The Cypriot insurgents drew inspiration from Ireland’s earlier struggle. The similarities are obvious, even if the ultimate aim of many was not independence but Enosis – union with Greece. Fears over this among the 20% Turkish minority led to bloody clashes with the Greek majority before and after independence and eventually to partition of the island and Turkey occupying the northern half.

Public sympathy in Ireland for the rebels was, unsurprisingly, considerable, particularly as Britain seemed to be repeating in Cyprus the mistakes made in Ireland a generation earlier. Yet ,as Dr O’Shea shows ,Irish involvement was not one-sided, the complicated situation reflecting Ireland’s relatively recent separation from Britain.

The British Empire may have been in decline but its bureaucracy and military still held many high ranking Irish, including the head of the Foreign Office, Sir Ivone Kirkpatrick, an early advocate of the partition of Cyprus. On Cyprus, Chief Justice Hallinan, who sentenced Karaolis to death, was from Cork, while the Attorney-General, James Henry, who refused clemency to all nine who were hanged, was the son of Denis Henry, Irish Attorney –General when twenty four IRA members were executed between 1919 and 1921.
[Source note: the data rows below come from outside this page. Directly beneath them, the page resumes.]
Lemma pipe_post w l1 id l2 c :
  pipe_inv w → ts_dma_reclaim_safe (w_ts w) = false → w_busy w = l1 ++ id :: l2 →
  Z.of_nat (length (w_posted w)) - Z.of_nat (w_acked w) < w_depth w - 1 →
  ce_command_id c = id → Z.land (ce_status c) 1 = lap_phase (w_depth w) (Z.of_nat (length (w_posted w))) →
  ce_sq_head c = Z.of_nat (w_taken w) mod w_depth w →
  pipe_inv (w <| w_h := (w_h w) <| hs_q := device_post c (w_posted w) (w_q w) |>
                                <| hs_ts := device_completes id (w_ts w) |> |>
              <| w_busy := l1 ++ l2 |> <| w_posted := w_posted w ++ [c] |> <| w_heads := w_heads w ++ [w_taken w] |>).
Proof.
  intros [R L] Hs Eb Hroom Eid Eph Ehd. destruct (L Hs) as (S1 & S2 & S3). pose proof (ts_reachable_inv _ R) as Hi.
  pose proof S2 as [Q1 Q2 Q3 Q4 Q5 Q6 Q7 Q8 Q9 Q10].
  match goal with |- pipe_inv ?w' => set (w1 := w') end.
  destruct (ids_post w w1 l1 id l2 c Hi S3) as (H1 & H2 & H3); try done; [lia|].
  constructor; [unfold ts_reachable in *; etrans; [exact R | exact H1]|]. intros _. split_and!; [| |done].
  - eapply (sq_side_frame w); try done. pose proof (ss_order _ S1). cbn. lia.
  - pose proof (ss_order _ S1) as Ho. unfold w_depth in *. constructor; unfold w_depth, w_q, w1; cbn -[Z.modulo]; try done.
    + apply post_ring; [done | lia | done].
    + rewrite length_app. cbn. lia.
    + rewrite length_app. cbn. unfold w_q in *. lia.
    + rewrite !length_app. cbn. by rewrite Q6.
    + intros i c' k Hc Hk. apply lookup_app_Some in Hc, Hk. rewrite Q6 in Hk.
      destruct Hc as [Hc|[Hge Hc]], Hk as [Hk|[Hge' Hk]]; [by eapply Q7 | | |].
      * apply lookup_lt_Some in Hc. lia.
      * apply lookup_lt_Some in Hk. lia.
      * destruct (i - length (w_posted w))%nat; [cbn in Hc, Hk; by simplify_eq | done].
    + intros i k Hi' Hk. apply lookup_app_Some in Hk as [Hk|[_ Hk]]; [by apply (Q8 i)|].
      destruct (i - _)%nat; [cbn in Hk; simplify_eq; lia | done].
    + intros i k Hk. apply lookup_app_Some in Hk as [Hk|[_ Hk]]; [by apply (Q9 i)|].
      destruct (i - _)%nat; [by cbn in Hk; simplify_eq | done].
    + intros i j k m Hij Hk Hm. apply lookup_app_Some in Hk, Hm. destruct Hk as [Hk|[Hge Hk]], Hm as [Hm|[Hge' Hm]].
      * by apply (Q10 i j).
      * destruct (j - _)%nat; [cbn in Hm; simplify_eq; by apply (Q9 i) | done].
      * apply lookup_lt_Some in Hm. lia.
      * destruct (i - _)%nat, (j - _)%nat; cbn in Hk, Hm; simplify_eq; done.
Qed.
Many other Irish were involved at various levels in the British judiciary and administration plus hundreds in the army. These included Brigadier Butler from Rathgar, and a number of other senior officers , while several Irish regiments served tours of duty during the “Emergency.” Not surprisingly many Irish ordinary soldiers served, having emigrated during the decade after 1945; some were casualties, some were decorated.

Moreover, this was the 1950’s, the Cold War at its most frigid, with Cyprus regarded as key to Britain’s defence of the eastern Mediterranean. Ireland, staunchly Catholic and anti-Communist, while not in NATO, was firmly in the western camp. This led to a certain wariness , for example from the Catholic Church, in support for the Cypriot cause. At the political level also there were factors at play. While committed to supporting the principle of self-determination at the UN, Ireland, a new member, was still preoccupied with Irish Partition ( the “sore thumb ”policy). There was caution about attacking Britain’s State of Emergency in Cyprus and alleged human rights abuses , when Ireland herself had a State of Emergency (including internment) to deal with the IRA border campaign. There was a delicate balance to be struck. “ Sympathy was free but a UN vote could be costly.”